[Haskell-cafe] Lambda and closures in PHP -- could someone please
comment?
Richard A. O'Keefe
ok at cs.otago.ac.nz
Thu Jun 19 02:05:56 EDT 2008
On 19 Jun 2008, at 5:53 pm, Jules Bean wrote:
> Richard A. O'Keefe wrote:
>
>> - what you get is a reference to a variable (as you do in Scheme)
>> but loop variables really are variables, not names for values,
>> so lambdas created in different iterations of the same loop point
>> so the same loop variable, and do not remember the value it had
>> when they were created. The proposal explains how to work around
>> this.
>
> This one trips everyone up in Javascript.
What's going on here is a nasty interaction with the semantics of loops.
In Smalltalk and Scheme (to name two languages with closures and
mutable variables), each iteration of a loop in principle creates a new
variable binding. Scheme example:
(do ((i 0 (+ i 1))
(l '() (cons (lambda (x) (* x i)) l)))
((>= i 10) l))
is equivalent to
let f i l = if i >= 10 then l
else f (i + 1) ((\x -> x * i) : l)
in f 0 []
except for i and l being potentially mutable in Scheme but not Haskell.

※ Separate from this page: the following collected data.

(* ===== verification/MacroBranch.v ===== *)
(** * MacroBranch: macros that end in a branch

    A prefix that writes registers, then a conditional branch to a bound
    label: [BranchIf] after a comparison and the arithmetic that branches on
    overflow. *)

From stdpp Require Import base numbers list gmap.
From Stdlib Require Import Lia.
From S2P Require Import Prelude Constants Encoding CEncoding AsmBuffer MicroAsm AsmBranch SimState.
From S2P Require Import SimInt SimAtomic SimFloat SimCompressed Simulator Isa IntSpec BitSpec.
From S2P Require Import AsmExec AsmFormats RefineOp RefineImm RefineMem Refinement.
From S2P Require Import SimInv AsmSites RefineBranch RefineLabel SimMemSpec AsmSeq ObjectPool Assembler.
From S2P Require Import MacroSeq MacroImm MacroArith MacroCompare.

#[local] Open Scope Z_scope.
#[local] Open Scope res_scope.
#[local] Open Scope code_scope.

Section MacroBranch.
Context `{Target} `{HostNaN} `{Host} {T : Type} `{ops : !IndexTableOps T}.

#[local] Notation MacroAsm := (MacroAsm T).
#[local] Notation code := (code T).
Implicit Types m : MacroAsm.

(** ** Labels in reach *)

(** A bound label at most 256 KB away, well within the reach of a jump. *)
Definition label_near (l : Label) (a : Asm) : Prop :=
  IsBound l = true /\ (position_ l - Position a) mod 2 = 0 /\
  - 2 ^ 18 <= position_ l - Position a <= 2 ^ 18.

Lemma near_reach offset :
  offset mod 2 = 0 -> - 2 ^ 18 - 64 <= offset <= 2 ^ 18 + 64 -> branch_reach offset.
Proof.
  intros He Ho. right; left.
  assert (forall d, d mod 2 = 0 -> -4 <= d <= 4 -> IsJTypeImm (offset + d) = true) as Hj.
  { intros d Hd Hr. apply IsJTypeImm_spec. split; [unfold inS; lia|].
    change (2 ^ 1) with 2. by rewrite Zplus_mod, He, Hd. }
  split; [by apply Hj|]. by apply (Hj (-4)).
Qed.

Lemma block_length bytes l :
  block bytes l -> Z.of_nat (length bytes) mod 2 = 0 /\ (length bytes <= 4 * length l)%nat.
Proof.
  induction 1 as [|bytes e rest l He Hlen Hrun Hb [IH1 IH2]]; [done|]. rewrite length_app. split.
  - rewrite Nat2Z.inj_add, Zplus_mod, IH1. by destruct Hlen as [-> | ->].
  - cbn [length]. lia.
Qed.

(** ** Code that branches *)

(** [bytes] goes to [offset] when [cond] holds of the registers and falls
    through otherwise; the registers of [vals] have received their values, and
    apart from them only [scratch] and FAR_TMP may have changed. *)
Definition bytes_branch (bytes : list Z) (offset : Z) (cond : (Z -> Z) -> bool)
    (vals : list (Z * ((Z -> Z) -> Z))) (scratch : list Z) : Prop :=
  forall s, runnable bytes s -> exists n t,
    steps s n t /\ mem_ t = mem_ s /\ fregs_ t = fregs_ s /\
    pc_ t = ux (pc_ s + (if cond (get_xreg s) then offset else Z.of_nat (length bytes))) /\
    Forall (fun rv => get_xreg t rv.1 = ux (rv.2 (get_xreg s))) vals /\
    (forall r, inU 5 r -> r ∉ FAR_TMP :: scratch ++ map fst vals -> get_xreg t r = get_xreg s r).

Lemma bytes_branch_app b1 b2 l op rs1 rs2 offset cond vals scratch :
  block b1 l -> Forall is_write l -> branches op rs1 rs2 (offset - Z.of_nat (length b1)) b2 ->
  map dest l ⊆ scratch ++ map fst vals ->
  Forall (fun rv => inU 5 rv.1 /\ rv.1 <> FAR_TMP) vals ->
  (forall s, sim_ok s -> bop_sem op (get_xreg (after l s) rs1) (get_xreg (after l s) rs2) = cond (get_xreg s) /\
     Forall (fun rv => get_xreg (after l s) rv.1 = ux (rv.2 (get_xreg s))) vals) ->
  bytes_branch (b1 ++ b2) offset cond vals scratch.
Proof.
  intros Hb Hl Hbr Hd Hvals Hv s [Hok Hev Hend Hc]. rewrite length_app in Hend.
  apply code_at_app in Hc as [Hc1 Hc2]. destruct (block_length b1 l Hb) as [Hlen _].
  pose proof (ok_pc s Hok) as Hpc. unfold inU in Hpc.
  assert (runnable b1 s) as Hrun1 by (constructor; (done || lia)).
  pose proof (block_runs b1 l Hb s Hrun1 (spares_writes l _ _ Hl s)) as Hx. unfold executes in Hx.
  rewrite run_writes in Hx by done. rewrite (after_regs l s Hl) in Hx.
  set (t1 := moved _ _ _) in Hx.
  assert (pc_ t1 = pc_ s + Z.of_nat (length b1)) as Ept by (cbn; apply ux_small; unfold inU; lia).
  assert (forall r, get_xreg t1 r = get_xreg (after l s) r) as Et1 by (intros r; by rewrite (after_regs l s Hl)).
  destruct (Hbr t1) as (n & t & Hs2 & Hn & [(xs & p & k & ->) Hfar] & Hpct).
  - unfold t1. rewrite <- (after_regs l s Hl). by apply ok_moved, after_ok.
  - rewrite Ept, Zplus_mod, Hev, Hlen. done.
  - rewrite Ept. lia.
  - rewrite Ept. exact Hc2.
  - destruct (Hv s Hok) as [Hcond Hvs]. rewrite !Et1, Hcond in Hpct.
    exists (length l + n)%nat. eexists. split; [exact (steps_app _ _ _ _ _ Hx Hs2)|]. split_and!; [done..| | |].
    + rewrite Hpct, Ept, length_app. destruct (cond _); f_equal; lia.
    + rewrite Forall_forall in *. intros rv Hin. destruct (Hvals rv Hin) as [??].
      rewrite Hfar, Et1 by done. by apply Hvs.
    + intros r Hr Hn'. rewrite Hfar, Et1 by set_solver. apply after_other; [done..|set_solver].
Qed.

(** The code of a macro: it writes registers and branches to a near label. *)
Lemma prefix_branch (c : code) m l op rs1 rs2 lbl cond vals scratch :
  writes c m l -> (length l <= 12)%nat -> Supports (asm_ m) RV_I = true -> label_near lbl (asm_ m) ->
  inU 5 rs1 -> inU 5 rs2 -> map dest l ⊆ scratch ++ map fst vals ->
  Forall (fun rv => inU 5 rv.1 /\ rv.1 <> FAR_TMP) vals ->
  (forall s, sim_ok s -> bop_sem op (get_xreg (after l s) rs1) (get_xreg (after l s) rs2) = cond (get_xreg s) /\
     Forall (fun rv => get_xreg (after l s) rv.1 = ux (rv.2 (get_xreg s))) vals) ->
  exists bytes, (c >> emit_branch (bop_asm op rs1 rs2 lbl kFarJump)) m = Ok (lbl, append m bytes) /\
    bytes_branch bytes (position_ lbl - Position (asm_ m)) cond vals scratch.
Proof.
  intros Hw Hk HI (Hb & He & Ho) H1' H2' Hd Hvals Hv.
  destruct (Hw (buffer_ (asm_ m))) as [(b1 & E & Hb1) Hl]. rewrite at_buffer_same in E.
  destruct (block_length b1 l Hb1) as [Hlen Hmax].
  assert (Position (asm_ (append m b1)) = Position (asm_ m) + Z.of_nat (length b1)) as Epos.
  { unfold Position, Size. cbn. rewrite length_app. lia. }
  destruct (branch_bound op rs1 rs2 lbl kFarJump (asm_ (append m b1))) as (b2 & E2 & Hb2); [done..| |by left|].
  { apply near_reach; rewrite Epos; [|lia].
    rewrite Z.sub_add_distr, Zminus_mod, He, Hlen. done. }
  exists (b1 ++ b2). split.
  - unfold andthen. rewrite E. cbn [rbind]. unfold emit_branch. rewrite E2. cbn [rbind fst snd].
    unfold append. cbn. by rewrite app_assoc.
  - eapply bytes_branch_app; [done..| |done|done|done].
    by rewrite Epos, Z.sub_add_distr in Hb2.
Qed.

(** Code that never branches. *)
Lemma bytes_no_branch bytes l offset cond vals scratch :
  block bytes l -> Forall is_write l -> map dest l ⊆ scratch ++ map fst vals ->
  (forall s, sim_ok s -> cond (get_xreg s) = false /\
     Forall (fun rv => get_xreg (after l s) rv.1 = ux (rv.2 (get_xreg s))) vals) ->
  bytes_branch bytes offset cond vals scratch.
Proof.
  intros Hb Hl Hd Hv s Hrun.
  pose proof (block_runs bytes l Hb s Hrun (spares_writes l _ _ Hl s)) as Hx. unfold executes in Hx.
  rewrite run_writes, (after_regs l s Hl) in Hx by done. destruct Hrun as [Hok Hev Hend Hc].
  destruct (Hv s Hok) as [Hc0 Hvs]. eexists _, _. split; [exact Hx|]. rewrite Hc0. split_and!; [done..| |].
  - rewrite (after_regs l s Hl) in Hvs. exact Hvs.
  - intros r Hr Hn. change (get_xreg (set_xregs s (xregs_ (after l s))) r = get_xreg s r).
    rewrite <- (after_regs l s Hl). apply after_other; [done..|set_solver].
Qed.

(** ** BranchIf *)

(** The branch instruction of a condition. *)
Definition condition_bop (c : Condition) (left right : Z) : bop * Z * Z :=
  match c with
  | EQ => (BEQ, left, right)
  | NE => (BNE, left, right)
  | LT => (BLT, left, right)
  | LE => (BGE, right, left)
  | GE => (BGE, left, right)
  | GT => (BLT, right, left)
  | CC => (BLTU, left, right)
  | LS => (BGEU, right, left)
  | CS => (BGEU, left, right)
  | _ => (BLTU, right, left)
  end.

Lemma compare_branch_bop c left right lbl d op x y :
  relational c = true -> condition_bop c left right = (op, x, y) ->
  compare_branch c left right lbl d = bop_asm op x y lbl d /\
  (forall R, bop_sem op (R x) (R y) = condition_sem c (R left) (R right)) /\
  (inU 5 left -> inU 5 right -> inU 5 x /\ inU 5 y).
Proof.
  destruct c; intros Hc E; try done; cbn in E; injection E as <- <- <-; split_and!; done.
Qed.

Lemma branch_consume (body : branching T) m lbl left reg imm c offset cond :
  (exists bytes, body (set_deferred m c left reg imm) = Ok (lbl, append (set_deferred m c left reg imm) bytes) /\
     bytes_branch bytes offset cond [] [TMP2]) ->
  exists bytes m',
    (let* r := body (set_deferred m c left reg imm) in Ok (fst r, consume (snd r))) = Ok (lbl, m') /\
    consumed (append m bytes) m' /\ bytes_branch bytes offset cond [] [TMP2].
Proof.
  intros (bytes & E & Hb). exists bytes. rewrite E. cbn [rbind fst snd]. eexists. split; [done|].
  split; [|done]. by eexists _, _, _.
Qed.

(** A prefix that leaves the second operand in [TMP2], or nothing. *)
Lemma compare_prefix c m l cond left right lbl p :
  writes c m l -> (length l <= 12)%nat -> Supports (asm_ m) RV_I = true -> label_near lbl (asm_ m) ->
  map dest l ⊆ [TMP2] -> inU 5 left -> inU 5 right -> relational cond = true ->
  (forall s, sim_ok s -> condition_sem cond (get_xreg (after l s) left) (get_xreg (after l s) right) = p (get_xreg s)) ->
  exists bytes, (c >> emit_branch (compare_branch cond left right lbl kFarJump)) m = Ok (lbl, append m bytes) /\
    bytes_branch bytes (position_ lbl - Position (asm_ m)) p [] [TMP2].
Proof.
  intros Hw Hk HI Hl Hd Hle Hr Hc Hp.
  destruct (condition_bop cond left right) as [[op x] y] eqn:E.
  destruct (compare_branch_bop cond left right lbl kFarJump op x y Hc E) as (-> & Hsem & Hxy).
  destruct (Hxy Hle Hr). eapply prefix_branch; try done. intros s Hok. split; [|done].
  rewrite (Hsem (get_xreg (after l s))). by apply Hp.
Qed.

(** ... or the result of a test. *)
Lemma test_prefix c m v cond lbl p :
  yields c m TMP2 v [TMP2] 12 -> Supports (asm_ m) RV_I = true -> label_near lbl (asm_ m) -> equality cond = true ->
  (forall s, sim_ok s -> condition_sem cond (ux (v (get_xreg s))) 0 = p (get_xreg s)) ->
  exists bytes, (c >> emit_branch (test_branch cond lbl kFarJump)) m = Ok (lbl, append m bytes) /\
    bytes_branch bytes (position_ lbl - Position (asm_ m)) p [] [TMP2].
Proof.
  intros (l & Hw & Hk & Hd & Hv) HS Hl Hc Hp.
  assert (test_branch cond lbl kFarJump = compare_branch cond TMP2 Reg.ZR lbl kFarJump) as -> by by destruct cond.
  apply (compare_prefix c m l); try done; [set_solver|by destruct cond|]. intros s Hok.
  rewrite get_xreg_zero by (apply after_ok; [by eapply writes_ok|done]). rewrite Hv by done. by apply Hp.
Qed.

Lemma ux_0 : ux 0 = 0.
Proof. apply (ux_b2z false). Qed.

Hypothesis Hword : XLEN <= kBitsPerWord.

(** C29. [BranchIf] after a comparison: for every kind of comparison and every
    condition it admits, the code of the comparison and of [BranchIf] to a
    near bound label goes to the label exactly when the condition holds and
    falls through otherwise, changes at most [TMP2] and FAR_TMP, and consumes
    the comparison. *)
Theorem BranchIf_spec cmp cond lbl m :
  Supports (asm_ m) RV_I = true -> constant_pool_allowed_ m = false -> deferred_compare_ m = kNone ->
  label_near lbl (asm_ m) -> comparable cmp cond ->
  exists bytes m', (compare_code cmp >> BranchIf cond lbl kFarJump) m = Ok (lbl, m') /\
    consumed (append m bytes) m' /\
    bytes_branch bytes (position_ lbl - Position (asm_ m)) (comparison_sem cmp cond) [] [TMP2].
Proof.
  intros HS Hpool Hnone Hlbl Hcmp. unfold andthen.
  destruct cmp as [rn rm|rn imm|rn rm|rn imm]; cbn [compare_code];
    unfold CompareRegisters, CompareImmediate, TestRegisters, TestImmediate; rewrite defer_then by done;
    unfold BranchIf; cbn [set_deferred deferred_compare_ deferred_left_ deferred_reg_ deferred_imm_];
    rewrite ASSERT_true by done; cbn [rbind].
  - destruct Hcmp as (Hn & Hm & Hrel). set (m1 := set_deferred m kCompareReg rn rm (deferred_imm_ m)).
    apply (branch_consume (emit_branch (compare_branch cond rn rm lbl kFarJump)) m lbl rn rm (deferred_imm_ m) kCompareReg).
    apply (compare_prefix skip m1 [] cond rn rm lbl); try done; [apply writes_skip|cbn; lia|set_solver].
  - destruct Hcmp as (Hn & Hn2 & [Hi Hmax] & Hrel). set (m1 := set_deferred m kCompareImm rn (deferred_reg_ m) imm).
    destruct (Z.eqb_spec imm 0) as [E0|Hn0].
    + apply (branch_consume (emit_branch (compare_branch cond rn Reg.ZR lbl kFarJump)) m lbl rn (deferred_reg_ m) imm kCompareImm).
      apply (compare_prefix skip m1 [] cond rn Reg.ZR lbl); try done; [apply writes_skip|cbn; lia|set_solver|]. intros s Hok.
      cbn [after foldl comparison_sem]. by rewrite get_xreg_zero, E0, ux_0 by done.
    + apply (branch_consume (LoadImmediate TMP2 imm >> emit_branch (compare_branch cond rn TMP2 lbl kFarJump))
               m lbl rn (deferred_reg_ m) imm kCompareImm).
      destruct (LoadImmediate_loads Hword m1 HS TMP2 ltac:(done) ltac:(done) imm Hpool Hi Hmax) as (l & Hw & Hk & Hl & Hv).
      apply (compare_prefix _ m1 l cond rn TMP2 lbl); try done; [lia|by apply load_dests|]. intros s Hok.
      by rewrite Hv, (after_others l TMP2) by done.
  - destruct Hcmp as (Hn & Hm & Heq). set (m1 := set_deferred m kTestReg rn rm (deferred_imm_ m)).
    apply (branch_consume (emit (MicroAssembler.and_ TMP2 rn rm) >> emit_branch (test_branch cond lbl kFarJump))
             m lbl rn rm (deferred_imm_ m) kTestReg).
    apply (test_prefix _ m1 (fun R => Z.land (R rn) (R rm))); try done.
    2: { intros s Hok. cbv beta. cbn [comparison_sem].
         by rewrite ux_land, (ux_small (get_xreg s rn)), (ux_small (get_xreg s rm)) by by apply get_xreg_ok. }
    eapply (yields_one _ m1 TMP2 _ _ [TMP2] 11); [done..|by apply (writes_rop m1 AND TMP2 rn rm)|done].
  - destruct Hcmp as (Hn & Hnz & Hn2 & [Hi Hmax] & Heq). set (m1 := set_deferred m kTestImm rn (deferred_reg_ m) imm).
    apply (branch_consume (AndImmediate TMP2 rn imm >> emit_branch (test_branch cond lbl kFarJump))
             m lbl rn (deferred_reg_ m) imm kTestImm).
    apply (test_prefix _ m1 (fun R => Z.land (R rn) imm)); try done.
    + apply (yields_more _ _ _ _ _ 9); [lia|].
      by apply (AndImmediate_yields Hword m1).
    + intros s Hok. cbv beta. cbn [comparison_sem].
      by rewrite ux_land, (ux_small (get_xreg s rn)) by by apply get_xreg_ok.
Qed.

End MacroBranch.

The Smalltalk equivalent would be
(0 to: 9) collect: [:i | [:x | x*i]]
in which (a) each iteration creates a *new* i, and (b) method and
block parameters are *not* mutable, because they never are in Smalltalk.
Importing only values into closures would not work for Smalltalk.
Consider the usual implementation of Smalltalk's equivalent of 'fold:
Collection>>
inject: initial into: function
|r|
r := initial.
self do: [:each | r := function value: r value: each].
^r
The mutablity of r here really isn't a problem. Nor is the mutability
of variables _as such_ really the problem in the PHP proposal.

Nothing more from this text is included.